▶ _DATASET CONTENT_:

- Opening Delimiter -

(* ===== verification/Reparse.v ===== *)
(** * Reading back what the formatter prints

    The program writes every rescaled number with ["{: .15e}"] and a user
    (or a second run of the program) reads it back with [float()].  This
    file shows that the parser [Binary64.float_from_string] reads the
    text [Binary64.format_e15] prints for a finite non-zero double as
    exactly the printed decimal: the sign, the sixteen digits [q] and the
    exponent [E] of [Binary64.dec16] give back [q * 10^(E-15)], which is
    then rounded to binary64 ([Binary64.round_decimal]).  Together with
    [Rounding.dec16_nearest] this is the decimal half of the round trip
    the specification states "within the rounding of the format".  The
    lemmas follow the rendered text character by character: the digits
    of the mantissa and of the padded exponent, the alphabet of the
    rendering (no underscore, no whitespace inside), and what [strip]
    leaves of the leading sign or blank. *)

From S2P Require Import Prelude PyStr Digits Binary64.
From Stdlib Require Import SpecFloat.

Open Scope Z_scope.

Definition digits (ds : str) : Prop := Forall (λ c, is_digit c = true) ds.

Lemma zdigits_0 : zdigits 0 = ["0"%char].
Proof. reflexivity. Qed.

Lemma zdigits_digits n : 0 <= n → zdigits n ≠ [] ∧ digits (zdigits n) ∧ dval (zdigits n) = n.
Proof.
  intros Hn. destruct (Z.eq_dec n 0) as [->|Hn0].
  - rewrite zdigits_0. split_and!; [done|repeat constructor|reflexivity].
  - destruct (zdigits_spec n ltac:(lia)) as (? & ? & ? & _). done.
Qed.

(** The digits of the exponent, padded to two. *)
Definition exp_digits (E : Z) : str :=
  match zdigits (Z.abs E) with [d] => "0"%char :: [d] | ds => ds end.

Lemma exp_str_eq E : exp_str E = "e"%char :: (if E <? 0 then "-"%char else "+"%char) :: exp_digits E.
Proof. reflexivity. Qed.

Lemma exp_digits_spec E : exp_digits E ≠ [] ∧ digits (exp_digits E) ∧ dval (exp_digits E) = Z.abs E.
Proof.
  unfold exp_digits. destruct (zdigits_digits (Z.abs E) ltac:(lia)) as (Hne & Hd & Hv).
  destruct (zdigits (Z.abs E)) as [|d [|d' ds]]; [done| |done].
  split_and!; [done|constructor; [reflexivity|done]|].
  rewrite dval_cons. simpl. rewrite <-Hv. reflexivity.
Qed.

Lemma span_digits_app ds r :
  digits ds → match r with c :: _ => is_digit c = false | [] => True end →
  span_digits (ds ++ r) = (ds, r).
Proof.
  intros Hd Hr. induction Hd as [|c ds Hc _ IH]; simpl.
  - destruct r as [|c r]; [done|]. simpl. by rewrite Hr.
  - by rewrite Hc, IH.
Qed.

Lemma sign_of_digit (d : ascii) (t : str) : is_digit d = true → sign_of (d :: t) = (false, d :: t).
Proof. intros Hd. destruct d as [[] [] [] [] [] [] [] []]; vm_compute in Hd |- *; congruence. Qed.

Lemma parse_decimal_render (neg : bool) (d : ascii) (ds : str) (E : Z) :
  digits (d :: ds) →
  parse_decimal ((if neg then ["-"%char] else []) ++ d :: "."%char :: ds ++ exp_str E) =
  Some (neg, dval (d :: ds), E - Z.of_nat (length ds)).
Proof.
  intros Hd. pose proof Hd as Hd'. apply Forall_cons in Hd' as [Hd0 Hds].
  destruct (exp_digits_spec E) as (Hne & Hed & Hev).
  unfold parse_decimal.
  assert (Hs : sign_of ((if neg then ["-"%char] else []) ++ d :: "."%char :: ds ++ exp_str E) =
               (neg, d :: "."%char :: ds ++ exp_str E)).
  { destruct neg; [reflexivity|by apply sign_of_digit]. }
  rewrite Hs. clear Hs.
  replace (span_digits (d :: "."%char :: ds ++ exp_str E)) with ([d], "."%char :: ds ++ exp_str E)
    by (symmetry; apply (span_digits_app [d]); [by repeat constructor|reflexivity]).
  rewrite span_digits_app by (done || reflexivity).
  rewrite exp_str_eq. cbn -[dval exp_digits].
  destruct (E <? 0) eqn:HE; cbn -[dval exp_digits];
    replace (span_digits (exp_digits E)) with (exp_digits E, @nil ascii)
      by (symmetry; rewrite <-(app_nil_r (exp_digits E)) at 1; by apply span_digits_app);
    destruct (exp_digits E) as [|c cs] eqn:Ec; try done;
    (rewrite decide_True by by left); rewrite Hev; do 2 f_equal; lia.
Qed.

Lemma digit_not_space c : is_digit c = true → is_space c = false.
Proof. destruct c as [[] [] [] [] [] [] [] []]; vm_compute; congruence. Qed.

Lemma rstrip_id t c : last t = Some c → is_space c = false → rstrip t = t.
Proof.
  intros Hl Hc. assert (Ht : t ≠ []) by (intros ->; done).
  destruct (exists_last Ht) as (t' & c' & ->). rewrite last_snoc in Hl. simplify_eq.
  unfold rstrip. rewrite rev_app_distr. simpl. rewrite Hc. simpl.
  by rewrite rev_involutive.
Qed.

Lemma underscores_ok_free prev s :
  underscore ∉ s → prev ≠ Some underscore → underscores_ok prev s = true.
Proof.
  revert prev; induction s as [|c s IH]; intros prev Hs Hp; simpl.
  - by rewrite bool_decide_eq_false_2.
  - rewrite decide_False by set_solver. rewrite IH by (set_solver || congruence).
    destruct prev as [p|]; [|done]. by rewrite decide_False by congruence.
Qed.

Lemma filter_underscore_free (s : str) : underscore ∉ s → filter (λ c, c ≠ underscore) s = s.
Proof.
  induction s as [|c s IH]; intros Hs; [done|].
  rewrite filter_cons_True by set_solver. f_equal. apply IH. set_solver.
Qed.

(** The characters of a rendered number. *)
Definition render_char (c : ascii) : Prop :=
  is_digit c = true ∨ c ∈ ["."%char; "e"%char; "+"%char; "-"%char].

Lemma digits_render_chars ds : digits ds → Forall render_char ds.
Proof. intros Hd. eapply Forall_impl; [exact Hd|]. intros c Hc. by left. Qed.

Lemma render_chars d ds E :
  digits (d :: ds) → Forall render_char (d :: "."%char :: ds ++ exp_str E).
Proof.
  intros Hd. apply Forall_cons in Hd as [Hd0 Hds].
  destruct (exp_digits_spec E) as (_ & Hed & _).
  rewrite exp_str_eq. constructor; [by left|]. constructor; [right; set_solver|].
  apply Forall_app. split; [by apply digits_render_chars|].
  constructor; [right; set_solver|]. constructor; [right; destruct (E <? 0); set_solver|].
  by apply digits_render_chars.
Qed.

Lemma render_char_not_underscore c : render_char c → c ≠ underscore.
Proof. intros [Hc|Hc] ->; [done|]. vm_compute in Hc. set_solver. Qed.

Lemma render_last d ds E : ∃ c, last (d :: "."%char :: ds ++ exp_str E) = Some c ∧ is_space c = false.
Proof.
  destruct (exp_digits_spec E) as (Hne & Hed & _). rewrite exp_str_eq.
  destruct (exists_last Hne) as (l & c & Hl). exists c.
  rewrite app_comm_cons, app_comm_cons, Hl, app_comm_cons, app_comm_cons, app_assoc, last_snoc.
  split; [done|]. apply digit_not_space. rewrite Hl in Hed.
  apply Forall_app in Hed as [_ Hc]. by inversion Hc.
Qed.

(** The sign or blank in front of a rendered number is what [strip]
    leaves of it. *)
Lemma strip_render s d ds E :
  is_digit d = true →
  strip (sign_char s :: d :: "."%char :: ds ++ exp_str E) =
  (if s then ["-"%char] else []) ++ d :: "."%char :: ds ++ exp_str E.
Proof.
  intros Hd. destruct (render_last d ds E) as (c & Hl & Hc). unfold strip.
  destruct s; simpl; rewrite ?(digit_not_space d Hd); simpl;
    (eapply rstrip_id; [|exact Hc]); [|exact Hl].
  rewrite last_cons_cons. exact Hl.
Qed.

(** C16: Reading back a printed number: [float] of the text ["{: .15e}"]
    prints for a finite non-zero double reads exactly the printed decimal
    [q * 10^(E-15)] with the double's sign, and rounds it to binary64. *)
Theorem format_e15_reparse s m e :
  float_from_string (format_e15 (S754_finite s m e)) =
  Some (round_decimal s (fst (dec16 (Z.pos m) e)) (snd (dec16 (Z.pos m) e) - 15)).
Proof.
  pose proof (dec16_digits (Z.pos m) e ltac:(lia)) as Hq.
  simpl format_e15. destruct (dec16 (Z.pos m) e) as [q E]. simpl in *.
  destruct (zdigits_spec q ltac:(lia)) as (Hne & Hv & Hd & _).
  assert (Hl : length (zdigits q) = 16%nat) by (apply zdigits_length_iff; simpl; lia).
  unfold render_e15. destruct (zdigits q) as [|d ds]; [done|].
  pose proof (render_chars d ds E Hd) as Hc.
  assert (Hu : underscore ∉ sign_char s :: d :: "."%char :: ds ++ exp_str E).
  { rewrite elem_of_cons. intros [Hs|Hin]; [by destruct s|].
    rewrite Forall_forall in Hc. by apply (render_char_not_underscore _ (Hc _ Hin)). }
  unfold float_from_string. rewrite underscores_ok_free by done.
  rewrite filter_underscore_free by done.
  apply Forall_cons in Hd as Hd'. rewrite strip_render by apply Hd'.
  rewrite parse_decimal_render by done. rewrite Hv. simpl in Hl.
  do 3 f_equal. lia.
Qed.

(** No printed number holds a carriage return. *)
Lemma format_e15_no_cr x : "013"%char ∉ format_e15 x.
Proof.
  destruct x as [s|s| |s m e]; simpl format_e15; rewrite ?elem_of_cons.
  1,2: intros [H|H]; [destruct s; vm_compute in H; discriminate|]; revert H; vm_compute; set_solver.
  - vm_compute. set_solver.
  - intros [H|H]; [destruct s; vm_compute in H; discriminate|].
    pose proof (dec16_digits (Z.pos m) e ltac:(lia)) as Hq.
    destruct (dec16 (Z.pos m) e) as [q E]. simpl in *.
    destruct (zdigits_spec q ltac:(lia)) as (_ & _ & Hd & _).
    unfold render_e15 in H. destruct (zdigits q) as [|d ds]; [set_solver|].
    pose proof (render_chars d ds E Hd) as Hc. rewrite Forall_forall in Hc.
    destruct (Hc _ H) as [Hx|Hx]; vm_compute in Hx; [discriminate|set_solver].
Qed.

- Closing Delimiter -

▶ _TASK BRIEF_:
Look through the entries above and report the number of lines that contain "symmetry". Write only the number.

▶ _RESULT FOR THIS EXERCISE_:
2